▸ **Extracted records**
(** Cleaning a pool drops exactly the idle connections unused for more than five
    minutes, keeps the others in their order, and cleaning again at the same time
    drops nothing more. *)
Theorem cleanup_pool_spec {C : SocketConnection} {T : TlsConnection} {K : Caches} (now : Z) (pool : ConnectionPool) :
  let cleaned := cleanup_connection_pool now pool in
  (forall c, In c (pool_connections cleaned)
             <-> In c (pool_connections pool)
                 /\ (ch_in_use c = true \/ now - ch_last_used c <= POOL_TIMEOUT))
  /\ sublist (pool_connections cleaned) (pool_connections pool)
  /\ cleanup_connection_pool now cleaned = cleaned.
Proof.
  intros cleaned. split_and!.
  - intros c. cbn. rewrite List.filter_In. unfold keep_connection.
    assert (Hp : 0 <= POOL_TIMEOUT) by (vm_compute; discriminate).
    destruct (ch_in_use c); cbn; [naive_solver|].
    destruct (Z.ltb_spec POOL_TIMEOUT (Z.max 0 (now - ch_last_used c))); cbn; split; intros [H1 H2];
      split; try done; [destruct H2; [done|lia]|right; lia].
  - cbn. induction (pool_connections pool) as [|c l IH]; [constructor|]. cbn.
    destruct (keep_connection now c); by constructor.
  - unfold cleaned, cleanup_connection_pool. cbn. f_equal.
    induction (pool_connections pool) as [|c l IH]; [done|]. cbn.
    destruct (keep_connection now c) eqn:E; [|done]. cbn. by rewrite E, IH.
Qed.
(* ===== verification/Prelude.v ===== *)
(** * imap-go: a verification of an IMAP server, client and their extensions

    The program is a Go library.  A server reads command lines from a
    connection, dispatches them to handlers and lets the handlers call a
    backend session; extensions add handlers or wrap existing ones, middleware
    wraps all of them; an in-memory backend implements the session.  A client
    writes command lines and parses what the server sends.  Both sides stand on
    a wire package that encodes and decodes the syntax, and on SASL mechanisms.

    The development is a shallow embedding.  A Go function is a function; one
    that can fail returns [res], whose other values are a panic ([Panic]) and a
    loop that never ends ([Hang]); one that works on shared data is a [St]
    computation that passes it on, also when it fails.  Integers are [Z] with
    the wrap-around of their type written out, strings are lists of bytes,
    maps are [gmap]s, pointers into shared data are locations of a heap.  The
    order in which Go ranges over a map, the clock and the Unicode case tables
    are arguments.  Goroutines are steps of a relation at the granularity of
    the critical sections and atomic operations of the source.

    ** Files and the code they model

    Language and libraries.
    - Prelude: conventions, errors, the state and error monad, tactics, lists.
    - Utf8, GoStrings, GoTime, GoFloat, Base64: runes, package strings, strconv
      and fmt, package time, float64 with durations, padded base64.

    Wire format and data.
    - Decoder, Encoder: wire/decoder.go, wire/encoder.go, wire/literal.go;
      Wire: what is written is read back.
    - Utf7: wire/utf7; NumSet: numset.go; Imap: the structures of the root
      package (imap.go, fetch.go, search.go, store.go, status.go, list.go,
      append.go, copy.go, select.go).
    - ConnState: state/ (machine, transitions, allowed states).
    - Registry: extension/registry.go, the dependency resolution.

    The in-memory backend, server/memserver.
    - Message, Mailbox: message.go, mailbox.go; MemStore: user.go and
      server.go, the heap that sessions share; MemSession: session.go, one
      definition for each session operation.
    - MailboxFacts, MemFacts, MemWorld, MemProps: the invariant of the store,
      its preservation by every interleaving of sessions, what follows from it,
      and the specification of the operations.

    The server.
    - Conn: capability.go, server/options.go, server/session.go (the interface
      of a backend, class [Backend]), server/conn.go, server/handler.go;
      Writers: server/writers.go.
    - Commands: server/commands, every built-in handler over any [Backend].
    - Dispatch: server/dispatch.go, the command loop of server/conn.go.
    - Lifecycle: server/server.go, that is [Serve], [handleConn], [Shutdown] as
      goroutines over the fields of [Server]; LifecycleFacts.
    - Config: server/options.go and [New], a server from its options.
    - Middleware, MiddlewareFacts: middleware/; Timeout: middleware/timeout.go,
      a handler interleaved with its deadline and the commands that follow.
    - Tracker: server/tracker.go with its locks.
    - Replies, Gate, Typing: what all handlers have in common, that is how
      they answer, what they let through before a login, and the types of what
      they read.
    - MemServer: the in-memory sessions as an instance of [Backend], and any
      number of connections over one store.  Mock: the session of
      imaptest/mock, another instance.

    Extensions, extensions/ and extension/extension.go.
    - ExtBase: data and the optional interfaces of a session; ExtCommands,
      ExtSearch, ExtMessages: the handlers and wrappers; Extensions: what each
      package declares and how a server installs it; ExtReplies, ExtGate;
      Guarded: extensions behind middleware.
    - Constants: the names of capability.go, command.go and response.go against
      the extensions and the handlers.

    Authentication and the client.
    - Auth: auth/, both sides of every mechanism and the registry.
    - ClientParse: quoting and the parsers of client/; Client: the state, the
      reader and every command (client.go, reader.go, command.go, auth.go,
      mailbox.go, message.go, idle.go, capability.go); ClientConc: several
      commands, the reader and [Close] as goroutines.
    - Exchange, EndToEnd, DataExchange, Limits, ClientFacts: a command of the
      client against the handlers of the server, through the bytes they
      exchange.
    - ClientTLS: client/starttls.go, the handshake and two readers over one
      socket.
    - Pool: client/pool.

    ClientWitness, ExtWitness and ServerWitness instantiate theorems on
    concrete servers, clients and runs.

    ** What is shown

    - The server refines the session operations ([server_refines]): whatever
      bytes clients send, in any interleaving, the store is that of a sequence
      of well-formed session operations.  For those the invariant of the store
      holds in every reachable world ([mem_invariant]), UIDs persist
      ([uids_persist]), users are isolated ([user_isolation]) and nothing
      panics but what is named ([mem_no_panic]); STORE, FETCH, COPY, LIST,
      EXPUNGE, SEARCH and the mailbox operations do what their specification
      says.
    - Every command gets one tagged reply ([one_reply]), also with any
      extensions installed in any order ([extension_one_reply]) and behind any
      chain of middlewares ([guarded_one_reply]); the cases that do not are
      stated ([condstore_unanswered], [timeout_replies], and a STARTTLS whose
      handshake fails).  What a command line gives has the type of the fields
      that hold it ([arguments_typed]).
    - Nothing but LOGIN under the rules of the configuration reaches the
      backend before authentication ([login_gate], [plaintext_conn]), and
      exactly twelve extension commands do not check ([extension_gate]).  A
      server is closed unless its options open it ([closed_by_default]) and
      announces what they say ([announced]); a mock without a login function is
      never reached ([mock_inert]); AUTHENTICATE has no handler
      ([vocabulary], [authenticate_refused]).
    - A server behind any chain of middlewares answers as without them, up to
      recovered panics and the rate limit ([middleware_refines]); the limit is
      exact at one instant ([rate_limit_burst]) and the metrics are the counts
      they name ([metrics_exact]).
    - The fields of a running server agree with its goroutines
      ([lifecycle_invariant]); the number of connections is bounded
      ([connection_limit]); after [Shutdown] every goroutine ends
      ([shutdown_drains]), and the races in which the server does not keep to
      this are exhibited ([shutdown_races]).  Trackers report every change
      ([tracker_counts]) and can deadlock ([tracker_deadlock]).
    - Client and server agree end to end on operations without data, SELECT,
      LIST, SEARCH and STATUS; what does not get through is stated
      ([append_end_to_end], [store_rejected], [list_hang],
      [client_arg_roundtrip]).  Concurrent commands get their own results
      ([client_delivery]); the pool hands a client to one user at a time
      ([pool_exclusive]); a TLS upgrade of the client succeeds only if its first
      reader takes nothing of the handshake ([starttls_race]).
    - Round trips: wire strings and literals, modified UTF-7, number sets;
      the pattern matcher against its meaning; the resolution of dependencies
      is sound, complete and terminates; both sides of every SASL mechanism
      agree.

    ** Bounds and fuel

    A loop over input is a fixpoint on fuel that the caller sets from the
    length of what is left to read, plus one or two where a last round reads
    nothing: every round consumes a byte, so the fuel cannot run out, except
    where the source itself loops without consuming, and there running out is
    the result [Hang].  [serve_fuel] counts the bytes in clear and inside TLS.
    Kahn's loop in Registry runs once per extension.  The float64 results hold
    for whole numbers below 2^53.  [int64] counters wrap.

    ** Not modelled

    - client/handler.go declares types that nothing uses.
    - Sockets, TLS records, deadlines, loggers and dialling: a connection is
      the bytes it still delivers and the writes made to it, and a handshake
      succeeds or fails.  [bufio] has no size limit.
    - Under a timeout the other commands of the connection are any change that
      does not answer the same tag; FETCH is given by its atomic steps, other
      handlers by any steps that answer once ([answers]).
    - [Idle] of the in-memory session blocks on a channel and has no effect.
    - Body structures, which no code fills; constants of extension data that no
      code reads; the setters of client/options.go.
    - imaptest/harness.go and examples/: they open sockets and call the library,
      without logic of their own. *)

From Stdlib Require Export Ascii ZArith Lia.
From stdpp Require Export base list strings gmap option.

▸ **Work item**
What you return must be the lines above that run from the line with "reader takes nothing" to the line with "From Stdlib Require Export Ascii ZArith Lia.", inclusive, each copied exactly.

▸ **Response**
      reader takes nothing of the handshake ([starttls_race]).
    - Round trips: wire strings and literals, modified UTF-7, number sets;
      the pattern matcher against its meaning; the resolution of dependencies
      is sound, complete and terminates; both sides of every SASL mechanism
      agree.

    ** Bounds and fuel

    A loop over input is a fixpoint on fuel that the caller sets from the
    length of what is left to read, plus one or two where a last round reads
    nothing: every round consumes a byte, so the fuel cannot run out, except
    where the source itself loops without consuming, and there running out is
    the result [Hang].  [serve_fuel] counts the bytes in clear and inside TLS.
    Kahn's loop in Registry runs once per extension.  The float64 results hold
    for whole numbers below 2^53.  [int64] counters wrap.

    ** Not modelled

    - client/handler.go declares types that nothing uses.
    - Sockets, TLS records, deadlines, loggers and dialling: a connection is
      the bytes it still delivers and the writes made to it, and a handshake
      succeeds or fails.  [bufio] has no size limit.
    - Under a timeout the other commands of the connection are any change that
      does not answer the same tag; FETCH is given by its atomic steps, other
      handlers by any steps that answer once ([answers]).
    - [Idle] of the in-memory session blocks on a channel and has no effect.
    - Body structures, which no code fills; constants of extension data that no
      code reads; the setters of client/options.go.
    - imaptest/harness.go and examples/: they open sockets and call the library,
      without logic of their own. *)

From Stdlib Require Export Ascii ZArith Lia.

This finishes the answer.